Oops only fish except the angel but it's getting a new home soon so don't fret he's little still and the tetras don't really pay him any mind. I feed them on one side and he's alone and drop food just too him. Non and I mean non of these fish like the TeTra tropical flakes however they love the crisps is that cool? Everyonce in a while cool to give small pieces of blood worm(freeze dried but soaked before hand) and broken up sun dried gammarus? Also neither the angels or tetras ever feed up top is that normal rarely see them go above the woodline the angel does sometimes?

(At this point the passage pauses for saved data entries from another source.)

(** * TPU embedding layers of lingvo: a shallow embedding and its properties

    The development follows [lingvo/core/tpu_embedding_layers.py] and
    [lingvo/tasks/car/input_preprocessors_test.py].  Python code that builds
    objects and registers graph nodes is written as functions in an
    error monad ([Res]) or a state-and-error monad ([M]); Python integers are
    [Z], Python floats are IEEE binary64 values ([spec_float] at precision 53),
    dictionaries are [gmap]s. *)

From Stdlib Require Import ZArith QArith Floats.SpecFloat.
From stdpp Require Import base option list gmap strings pretty.

Open Scope Z_scope.

(** ** Python exceptions and results *)

Inductive PyExc :=
| AssertionError
| ValueError (msg : string)
| KeyError (key : string)
| AttributeError (attr : string)
| TypeError (msg : string)
| IndexError
| OverflowError
| ZeroDivisionError
| NotImplementedError
| InvalidArgumentError (msg : string).

Inductive Res (A : Type) :=
| Ok (a : A)
| Raise (e : PyExc).
Arguments Ok {A} a.
Arguments Raise {A} e.

#[global] Instance Res_ret : MRet Res := @Ok.
#[global] Instance Res_bind : MBind Res :=
  λ A B f m, match m with Ok a => f a | Raise e => Raise e end.
#[global] Instance Res_fmap : FMap Res :=
  λ A B f m, match m with Ok a => Ok (f a) | Raise e => Raise e end.

Definition is_Ok {A} (r : Res A) : Prop := ∃ a, r = Ok a.

(** [assert b] *)
Definition py_assert (b : bool) : Res unit :=
  if b then Ok () else Raise AssertionError.

(** [for x in l: body], threading an accumulator and stopping at the first
    exception. *)
Fixpoint for_each {A S} (body : S → A → Res S) (l : list A) (s : S) : Res S :=
  match l with
  | [] => Ok s
  | x :: l' => s' ← body s x; for_each body l' s'
  end.

Fixpoint mapM_res {A B} (f : A → Res B) (l : list A) : Res (list B) :=
  match l with
  | [] => Ok []
  | x :: l' => y ← f x; ys ← mapM_res f l'; Ok (y :: ys)
  end.

(** Code that also updates the graph or an object: the state survives an
    exception, as the mutation of a Python object does. *)
Definition M (S A : Type) : Type := S → Res A * S.

#[global] Instance M_ret {S} : MRet (M S) := λ A a s, (Ok a, s).
#[global] Instance M_bind {S} : MBind (M S) :=
  λ A B f m s, match m s with
               | (Ok a, s') => f a s'
               | (Raise e, s') => (Raise e, s')
               end.

Definition lift_res {S A} (r : Res A) : M S A := λ s, (r, s).
Definition get_state {S} : M S S := λ s, (Ok s, s).
Definition modify_state {S} (f : S → S) : M S unit := λ s, (Ok (), f s).

(** [for x in l: body] with the loop's local variables as accumulator. *)
Fixpoint foldM {A B S} (body : B → A → M S B) (l : list A) (b : B) : M S B :=
  match l with
  | [] => mret b
  | x :: l' => body b x ≫= foldM body l'
  end.

(** Truth value of the objects the code tests with [if x], [assert x] and
    [not x]. *)
Definition truthy_str (s : string) : bool := negb (String.eqb s "").
Definition truthy_list {A} (l : list A) : bool :=
  match l with [] => false | _ => true end.
Definition truthy_opt {A} (t : A → bool) (o : option A) : bool :=
  match o with None => false | Some a => t a end.
Definition truthy_int (z : Z) : bool := negb (Z.eqb z 0).

(** ** Python floats: IEEE 754 binary64 *)

Definition prec : Z := 53.
Definition emax : Z := 1024.
Definition pyfloat := spec_float.

(** [float(z)] for an integer [z]: round to nearest even, [OverflowError]
    beyond the largest double. *)
Definition float_of_int (z : Z) : Res pyfloat :=
  match binary_normalize prec emax z 0 false with
  | S754_infinity _ => Raise OverflowError
  | f => Ok f
  end.

(** [x / y] on floats. *)
Definition float_truediv (x y : pyfloat) : Res pyfloat :=
  match y with
  | S754_zero _ => Raise ZeroDivisionError
  | _ => Ok (SFdiv prec emax x y)
  end.

(** [x / n] with a float on the left and an integer on the right: the
    integer is converted first. *)
Definition float_div_int (x : pyfloat) (n : Z) : Res pyfloat :=
  y ← float_of_int n; float_truediv x y.

(** [math.ceil(x)], an integer. *)
Definition math_ceil (x : pyfloat) : Res Z :=
  match x with
  | S754_zero _ => Ok 0
  | S754_finite s m e =>
      let v := if s then Z.neg m else Z.pos m in
      Ok (match e with
          | Z.neg p => - ((- v) / 2 ^ Z.pos p)
          | _ => v * 2 ^ e
          end)
  | S754_infinity _ => Raise OverflowError
  | S754_nan => Raise (ValueError "cannot convert float NaN to integer")
  end.

(** The exact value of a finite float, as a rational. *)
Definition float_value (x : pyfloat) : option Q :=
  match x with
  | S754_zero _ => Some 0%Q
  | S754_finite s m e =>
      let v := if s then Z.neg m else Z.pos m in
      Some (match e with
            | Z.neg p => (v # (2 ^ p))%Q
            | _ => inject_Z (v * 2 ^ e)
            end)
  | _ => None
  end.

(** ** The sharding arithmetic of [TPUEmbeddingTable.__init__]

    [int(math.ceil(float(p.vocab_size) / p.num_tpu_hosts))] and
    [self._ids_per_shard * p.num_tpu_hosts]. *)
Definition ids_per_shard_of (vocab_size num_tpu_hosts : Z) : Res Z :=
  x ← float_of_int vocab_size;
  q ← float_div_int x num_tpu_hosts;
  math_ceil q.

Definition padded_vocab_size_of (ids_per_shard num_tpu_hosts : Z) : Z :=
  ids_per_shard * num_tpu_hosts.

(** The ceiling division the sharding is meant to compute. *)
Definition ceil_div (a b : Z) : Z := - ((- a) / b).

(** ** The graph: variables, devices and the load and retrieve operations *)

Inductive DType := tf_float32 | tf_float64 | tf_int32 | tf_int64 | tf_other_dtype.

(** [py_utils.WeightInit]: only [Constant] is built by this file, the other
    initialisers come from the layer parameters. *)
Inductive WeightInit :=
| WeightInit_Constant (scale : pyfloat)
| WeightInit_Params (method : string).

(** [py_utils.WeightParams(shape, init, dtype, collections)]. *)
Record WeightParams := {
  wp_shape : list Z;
  wp_init : WeightInit;
  wp_dtype : DType;
  wp_collections : list string
}.

(** A variable made by [CreateVariable(name, params, trainable)] under
    [tf.device(device)]. *)
Record Var := {
  var_name : string;
  var_params : WeightParams;
  var_trainable : bool;
  var_device : option string
}.

(** What a layer's [vars] and [theta] hold under a key: one variable, or the
    list of shards stored under ['wm']. *)
Inductive VarEntry :=
| OneVar (v : Var)
| VarList (vs : list Var).

(** Tensors produced by the retrieve operations of the accelerator runtime. *)
Inductive RetrievedTensor :=
| retrieve_sgd_parameters (table_name : string) (num_shards shard_id : Z)
| retrieve_adagrad_parameters (table_name : string) (num_shards shard_id : Z)
| retrieve_adagrad_accumulators (table_name : string) (num_shards shard_id : Z).

Inductive Assign :=
| tf_assign (ref : VarEntry) (value : RetrievedTensor).

Inductive Op :=
| load_tpu_embedding_stochastic_gradient_descent_parameters
    (parameters : VarEntry) (table_name : string) (num_shards shard_id : Z)
| load_tpu_embedding_adagrad_parameters
    (parameters accumulators : VarEntry) (table_name : string)
    (num_shards shard_id : Z)
| control_flow_ops_group (inputs : list Assign).

(** The cluster the layers are built for: [py_utils.use_tpu()],
    [self.do_eval] and the [self.cluster] fields the code reads. *)
Record Cluster := {
  use_tpu : bool;
  do_eval : bool;
  worker_name : string;
  tpus_per_replica : Z;
  num_splits_per_client : Z
}.

(** ** Optimizer parameters and the objects of [tpu_embedding_lib] *)

Inductive OptimizerClass :=
| cls_TPUEmbeddingOptimizer
| cls_TPUEmbeddingSGDOptimizer
| cls_TPUEmbeddingAdagradOptimizer.

Record OptimizerParams := {
  opt_cls : OptimizerClass;
  opt_name : string;
  opt_dtype : DType;
  opt_learning_rate : option pyfloat;
  opt_clip_weight_min : option pyfloat;
  opt_clip_weight_max : option pyfloat;
  opt_weight_decay_factor : option pyfloat;
  opt_multiply_weight_decay_factor_by_learning_rate : option bool;
  opt_initial_accumulator : pyfloat;
  opt_use_gradient_accumulation : bool
}.

(** The double nearest to [0.1]. *)
Definition float_0_1 : pyfloat := S754_finite false 3602879701896397 (-55).

(** [cls.Params()] of the three optimizer classes: the base class defines
    the first five parameters with default [None], Adagrad adds
    [initial_accumulator = 0.1] and [use_gradient_accumulation = True]. *)
Definition Optimizer_Params (cls : OptimizerClass) : OptimizerParams := {|
  opt_cls := cls;
  opt_name := "";
  opt_dtype := tf_float32;
  opt_learning_rate := None;
  opt_clip_weight_min := None;
  opt_clip_weight_max := None;
  opt_weight_decay_factor := None;
  opt_multiply_weight_decay_factor_by_learning_rate := None;
  opt_initial_accumulator := float_0_1;
  opt_use_gradient_accumulation := true
|}.

(** [p.Copy()] of a parameter object: a new object with the same fields. *)
Definition Params_Copy {A} (p : A) : A := p.

Inductive OptimizationParameters :=
| StochasticGradientDescentParameters
    (learning_rate clip_weight_min clip_weight_max weight_decay_factor
       : option pyfloat)
    (multiply_weight_decay_factor_by_learning_rate : option bool)
| AdagradParameters
    (learning_rate : option pyfloat) (initial_accumulator : pyfloat)
    (clip_weight_min clip_weight_max weight_decay_factor : option pyfloat)
    (multiply_weight_decay_factor_by_learning_rate : option bool).

Record ScheduleParams := { schedule_name : string }.

(** The arguments of [tpu_embedding_lib.TableConfig]; the learning rate
    function is the closure over the table's schedule. *)
Record TableConfig := {
  tc_vocabulary_size : Z;
  tc_dimension : Z;
  tc_combiner : option string;
  tc_learning_rate : option pyfloat;
  tc_learning_rate_fn : option ScheduleParams;
  tc_optimization_parameters : OptimizationParameters
}.

Record FeatureConfig := {
  fc_table_id : string;
  fc_max_sequence_length : Z
}.

Record DeviceConfig := {
  dc_num_cores : Z;
  dc_num_hosts : Z;
  dc_job_name : string
}.

(** The arguments of the [tpu_embedding_lib.TPUEmbedding] constructor; the
    mode is always [TRAINING] and the master always [None]. *)
Record TPUEmbedding := {
  te_table_to_config_dict : gmap string TableConfig;
  te_feature_to_config_dict : gmap string FeatureConfig;
  te_batch_size : Z;
  te_pipeline_execution_with_tensor_core : bool;
  te_device_config : DeviceConfig
}.

(** The constructors of [tpu_embedding_lib] and of the schedule library
    validate their arguments outside this file: whether they accept them is
    left to the library. *)
Class TpuEmbeddingLib := {
  check_optimization_parameters : OptimizationParameters → Res unit;
  check_schedule : ScheduleParams → Res unit;
  check_table_config : TableConfig → Res unit;
  check_feature_config : FeatureConfig → Res unit;
  check_device_config : DeviceConfig → Res unit;
  check_tpu_embedding : TPUEmbedding → Res unit
}.

(** An optimizer layer: its parameters and, for the two concrete classes,
    the attribute [_tpu_embedding_optimizer_parameters]. *)
Record Optimizer := {
  optimizer_params : OptimizerParams;
  _tpu_embedding_optimizer_parameters : option OptimizationParameters
}.
(** * Safety-training-video: scene-asset generation and video assembly

    A shallow embedding of the assembly pipeline of the repository
    (TypeScript) and the properties its specification states about it.

    Sources embedded here:
    - [src/app/api/assemble-video/route.ts]   (caption segmenter and timer,
      segment builder with its caption-free fallback, request handler)
    - [src/app/hooks/useVideoGeneration.ts]   (bounded-concurrency pool,
      single-scene regeneration)
    - [src/lib/retry.ts], [src/lib/timeout.ts] (resilience layer)
    - [src/lib/schemas.ts], [src/lib/constants.ts], [src/lib/api-errors.ts]
    - [src/lib/with-api-handler.ts], [src/lib/rate-limit.ts],
      [src/lib/logger.ts]                     (route wrapper, rate limiter)
    - [src/lib/api-client.ts], [src/lib/video-generation-client.ts]
      (the client: fetch with retries, scene-asset generation, the body
      posted to the assemble route)
    - [src/lib/useDebouncedCallback.ts]       (debounced callback)

    Conventions.  A JavaScript string is the list of its UTF-16 code units
    ([jsstring]); a JavaScript number that the code computes with is an
    IEEE-754 binary64 value (Rocq's primitive [float], same rounding as the
    JavaScript engine); list lengths and loop counters are [nat]. *)

From stdpp Require Import gmap list.
From Stdlib Require Import ZArith NArith List String Ascii Bool Lia DecimalString.
From Stdlib Require Import QArith Qfield Qround.
From Stdlib Require Import Floats.
Import ListNotations.
Definition add_extracted_info_to_vector_db (user_id : string)
           (extracted_info : Dict.t string) (timestamp : option string)
  : M bool :=
  timestamp <- match timestamp with
               | None => now
               | Some t => ret t
               end;;
  info_text <- match Dict.get extracted_info "extracted_info" with
               | Some info_text => ret info_text
               | None =>
                   log Warning
                     ("Received old format extracted_info: "
                      ++ str_of_dict env extracted_info)%string;;;
                   ret (str_of_dict env extracted_info)
               end;;
  upsert_extracted user_id timestamp info_text.

Definition add_voice_profile_to_vector_db (user_id : string)
           (voice_profile_name : option string) (timestamp : option string)
  : M bool :=
  match voice_profile_name with
  | None => ret false
  | Some name =>
      if negb (truthy name) then ret false
      else
        timestamp <- match timestamp with
                     | None => now
                     | Some t => ret t
                     end;;
        let text := ("voice_profile::" ++ name)%string in
        let metadata :=
          [ ("voice_profile", name);
            ("text", text);
            ("type", "voice_profile");
            ("user_id", user_id);
            ("timestamp", timestamp) ] in
        try_except
          (embedding <- get_embedding text;;
           let vector_id := (user_id ++ "_voice_profile")%string in
           index_upsert vector_id embedding metadata;;;
           ret true)
          (fun e =>
             log Error ("Error upserting voice profile: " ++ str_of_exn env e)%string;;;
             ret false)
  end.

Definition _generate_multiqueries (query : string) (n : Z)
  : M (list string) :=
  content <- chat "gpt-4o" (multiquery_prompt query n) 256 (7 # 10);;
  ret (multiqueries_of_reply query n content).

(** The loop [for q in queries] of [retrieve_context]. *)
Fixpoint search_each (queries : list string) (top_k : Z)
         (filter : Metadata) : M (list (list Match)) :=
  match queries with
  | [] => ret []
  | q :: rest =>
      embedding <- get_embedding q;;
      matches <- index_query embedding top_k filter;;
      results_lists <- search_each rest top_k filter;;
      ret (matches :: results_lists)
  end.

Definition retrieve_context (query user_id : string) (top_k : Z)
           (filters : option Metadata) (multiquery_n : Z)
  : M (list (option string)) :=
  queries <- _generate_multiqueries query multiquery_n;;
  results_lists <- search_each queries top_k
                     (pinecone_filter user_id filters);;
  fused <- lift (RRF._reciprocal_rank_fusion results_lists top_k);;
  let '(parent_counts, parent_texts) := count_parents fused [] [] in
  match first_frequent_parent top_k parent_counts parent_texts with
  | Some parent_text => ret [parent_text]
  | None => lift (texts_of fused)
  end.

Definition classify_voice_profile_from_text (text : string) : M string :=
  try_except
    (content <- chat "gpt-4o" (classify_prompt text) 5 0;;
     match first_word (strip content) with
     | None => raise IndexError
     | Some profile =>
         if Dict.mem voice_profile_prompts profile then ret profile
         else ret "正直青年"
     end)
    (fun e =>
       log Error ("Voice profile classification failed: " ++ str_of_exn env e)%string;;;
       ret "正直青年").

(** *** rag_pipeline *)

(** Step 1: the memory service, with empty defaults on failure. *)
Definition memory_step (user_id : string) (memory_messages : list Message)
  : M MemoryResult :=
  try_except
    (call (EvMemory user_id memory_messages)
          (fun n => process_conversation env n user_id memory_messages))
    (fun e =>
       log Error ("Memory service processing failed: " ++ str_of_exn env e)%string;;;
       ret (mkMemoryResult "" "{}" "")).

Definition audio_data_of (content : option Content) : string :=
  match content with
  | Some (AudioBase64 data _) => data
  | Some (Str s) => s
  | Some (Other _ shown) => shown
  | None => "None"
  end.

Definition style_of (voice_profile_name : option string) : string :=
  match voice_profile_name with
  | Some name =>
      if truthy name then
        match Dict.get voice_profile_prompts name with
        | Some p => p
        | None => ""
        end
      else ""
  | None => ""
  end.

(** [if transcription: ... else: ...] of the audio branch. *)
Definition audio_message (transcription emotion_analysis : option string)
  : string :=
  match transcription with
  | Some t =>
      if truthy t then
        match emotion_analysis with
        | Some e =>
            if truthy e
            then (t ++ " [Emotional context: " ++ e ++ "]")%string
            else t
        | None => t
        end
      else "[Audio transcription failed]"
  | None => "[Audio transcription failed]"
  end.

(** The modality branch: the message to go on with, the style
    directive and the voice profile name.  The audio service can only
    fail while it is being set up, before any of the three is
    assigned. *)
Definition modality_step (user_id user_message input_type : string)
           (content : option Content)
  : M (string * string * option string) :=
  if String.eqb input_type "audio" && content_truthy content then
    try_except
      (call EvAudioInit
            (fun n => match audio_init_fault env n with
                      | Some e => Raise e
                      | None => Ok tt
                      end);;;
       result <- AudioService.process_audio env (audio_data_of content);;
       let transcription := AudioService.ar_transcription result in
       let emotion_analysis := AudioService.ar_emotion_analysis result in
       let voice_profile_name := AudioService.ar_voice_profile_name result in
       add_voice_profile_to_vector_db user_id voice_profile_name None;;;
       ret (audio_message transcription emotion_analysis,
            style_of voice_profile_name, voice_profile_name))
      (fun e =>
         log Error ("Error processing audio in RAG pipeline: " ++ str_of_exn env e)%string;;;
         ret ("[Audio processing failed]", "", None))
  else if String.eqb input_type "text" then
    voice_profile_name <- classify_voice_profile_from_text user_message;;
    add_voice_profile_to_vector_db user_id (Some voice_profile_name) None;;;
    ret (user_message,
         match Dict.get voice_profile_prompts voice_profile_name with
         | Some p => p
         | None => ""
         end,
         Some voice_profile_name)
  else ret (user_message, "", None).

Definition rag_pipeline (user_id user_message : string)
           (chat_history : list Message) (input_type : string)
           (content : option Content) : M (string * option string) :=
  let memory_messages := chat_history ++ [mkMessage "user" (Str user_message)] in
  memory_result <- memory_step user_id memory_messages;;
  let memory_context := mr_context memory_result in
  let user_profile := mr_user_profile memory_result in
  let memory_summary := mr_memory_summary memory_result in
  modality <- modality_step user_id user_message input_type content;;
  let '(user_message, voice_profile_prompt, voice_profile_name) := modality in
  rephrased_query <- rephrase_query_with_context user_message chat_history;;
  let conversation_context := _build_conversation_context chat_history in
  extracted <- extract_key_info user_message conversation_context;;
  add_extracted_info_to_vector_db user_id extracted None;;;
  relevant_context <- _build_relevant_context user_id rephrased_query;;
  semantic_context <- _retrieve_semantic_context user_id rephrased_query;;
  let prompt :=
    _build_enhanced_prompt_with_memory
      memory_context memory_summary user_profile
      relevant_context semantic_context chat_history user_message
      voice_profile_prompt in
  if String.eqb input_type "text" || String.eqb input_type "audio" then
    let messages := [mkMessage "user" (Str prompt)] in
    llm_response <- call (EvSendChat user_id messages "text")
                         (fun n => send_chat env n user_id messages "text");;
    try_except
      (let full_conversation :=
         memory_messages ++ [mkMessage "assistant" (Str llm_response)] in
       call (EvMemory user_id full_conversation)
            (fun n => process_conversation env n user_id full_conversation);;;
       ret tt)
      (fun e =>
         log Error ("Failed to store conversation in memory: " ++ str_of_exn env e)%string);;;
    ret (llm_response, voice_profile_name)
  else
    let content_list :=
      chat_history ++
      match content with
      | Some c =>
          if startswith "image" input_type && content_truthy content
          then [mkMessage "user" c]
          else if truthy user_message
               then [mkMessage "user" (Str user_message)]
               else []
      | None =>
          if truthy user_message
          then [mkMessage "user" (Str user_message)]
          else []
      end in
    llm_response <- call (EvSendChat user_id content_list input_type)
                         (fun n => send_chat env n user_id content_list input_type);;
    ret (llm_response, voice_profile_name).

End WithEnv.

End RAGService.

(** ** Vocabulary of the statements *)

(** [m] returns a value from every world. *)
Definition never_raises {A} (m : M A) : Prop :=
  forall w, exists a w', m w = (Ok a, w').

(** [m] only adds events satisfying [P] to the trace. *)
Definition emits (P : Event -> Prop) {A} (m : M A) : Prop :=
  forall w, exists evs, trace (snd (m w)) = trace w ++ evs /\ Forall P evs.

(** Whatever [m] returns satisfies [Q]. *)
Definition yields {A} (Q : A -> Prop) (m : M A) : Prop :=
  forall w, match fst (m w) with Ok a => Q a | Raise _ => True end.

(** Events of voice-profile classification: the classifier's completion
    call, the speech pipeline, and the write of a voice-profile record. *)
Definition voice_event (e : Event) : bool :=
  match e with
  | EvChat r => PyStr.startswith "You are an emotion classifier" (cr_prompt r)
  | EvAudioInit => true
  | EvTranscribe _ => true
  | EvUpsert _ _ md =>
      match Dict.get md "type" with
      | Some t => String.eqb t "voice_profile"
      | None => false
      end
  | _ => false
  end.

(** The embedding requests of a trace, in order. *)
Definition embedded_texts (evs : list Event) : list string :=
  flat_map (fun e => match e with EvEmbed t => [t] | _ => [] end) evs.

(** The filters of the index queries of a trace, in order. *)
Definition query_filters (evs : list Event) : list Metadata :=
  flat_map (fun e => match e with EvQuery _ _ f => [f] | _ => [] end) evs.

(** The sizes asked of the index by the queries of a trace, in order. *)
Definition query_sizes (evs : list Event) : list Z :=
  flat_map (fun e => match e with EvQuery _ k _ => [k] | _ => [] end) evs.

(** The completion requests of a trace, in order. *)
Definition chat_requests (evs : list Event) : list ChatRequest :=
  flat_map (fun e => match e with EvChat r => [r] | _ => [] end) evs.

(** The calls to the memory service of a trace, in order. *)
Definition memory_calls (evs : list Event) : list (string * list Message) :=
  flat_map (fun e => match e with EvMemory u msgs => [(u, msgs)] | _ => [] end)
           evs.

Definition memory_event (e : Event) : bool :=
  match e with EvMemory _ _ => true | _ => false end.

(** [m] calls the memory service as [Q] tells of what [m] returns. *)
Definition memory_traffic {A}
           (Q : result A -> list (string * list Message) -> Prop)
           (m : M A) : Prop :=
  forall w, exists evs,
    trace (snd (m w)) = trace w ++ evs /\ Q (fst (m w)) (memory_calls evs).

(** ** Sample providers *)

Module Sample.

(** Providers that always answer: the completion model answers through
    [reply], an embedding is the length of the text, every stored vector
    is equally similar, and the clock stands still. *)
Definition env (reply : ChatRequest -> result string) : Env :=
  mkEnv
    (fun _ r => reply r)
    (fun _ text => Ok [inject_Z (Z.of_nat (String.length text))])
    (fun _ => None)
    (fun _ => None)
    (fun _ _ => 1%Q)
    (fun _ => "2025-01-01T00:00:00")
    (fun _ => None)
    (fun _ _ => Ok "hello")
    (fun _ _ _ _ => Ok "reply")
    (fun _ _ _ => Ok (mkMemoryResult "" "{}" ""))
    (fun _ => "{}")
    (fun _ => "error").

(** A completion model that rewrites every query to one fixed question
    and answers every other request with one fixed sentence. *)
Definition rewriting_model (r : ChatRequest) : result string :=
  if PyStr.startswith "Rewrite the question" (cr_prompt r)
  then Ok "Where does my sister live?"
  else Ok "The user asks about it.".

I think I read angels don't like swift currents but mine seems to do nothing but play in those all day long.


----------



## tanksaretvs (May 8, 2015)

Also sorry to say I think these are actually black phantom tetras


----------



## majerah1 (Oct 29, 2010)

first looks like a serpae.


----------



## kalyke (Nov 19, 2014)

Black phantom tetras are the ones with the black spots. Not sure about the red fin one. So you have 2 different kinds of fish, not male female. Actually the black skirt male and female look alike except the female is fatter. Blackskirts school when young, are more independant when older. Will fight. I have a black skirt and a white skirt that hate each other and are always fighting. If I had a larger tank they would get along.


----------



## SueD (Aug 4, 2012)

With the single black spot behind the gill, that appears to be a black phantom. Note in this picture, one is shown with a red bottom fin

Fish profile - Black Phantom Tetra


----------



## Arthur7 (Feb 22, 2013)

Yes, there are Black Phantom

Google-Ergebnis für http://www.acquadivetro.com/Immagini/Megalamphodus_Megalopterus_3.jpg


----------



## navarrosarah (Mar 10, 2015)

I don't know what kind of fish they are, but they are not black skirts. I have about 8 black skirts and they don't like like that at all. mine are very peaceful and free swim all over my 55 gallon tank.


----------



## Arthur7 (Feb 22, 2013)

navarrosarah said:


> I don't know what kind of fish they are, but they are not black skirts. I have about 8 black skirts and they don't like like that at all. mine are very peaceful and free swim all over my 55 gallon tank.


You are right. It is not of Black shirt. The looks different. Just as in the link:

Der Trauermantelsalmler - Gymnocorymbus ternetzi


----------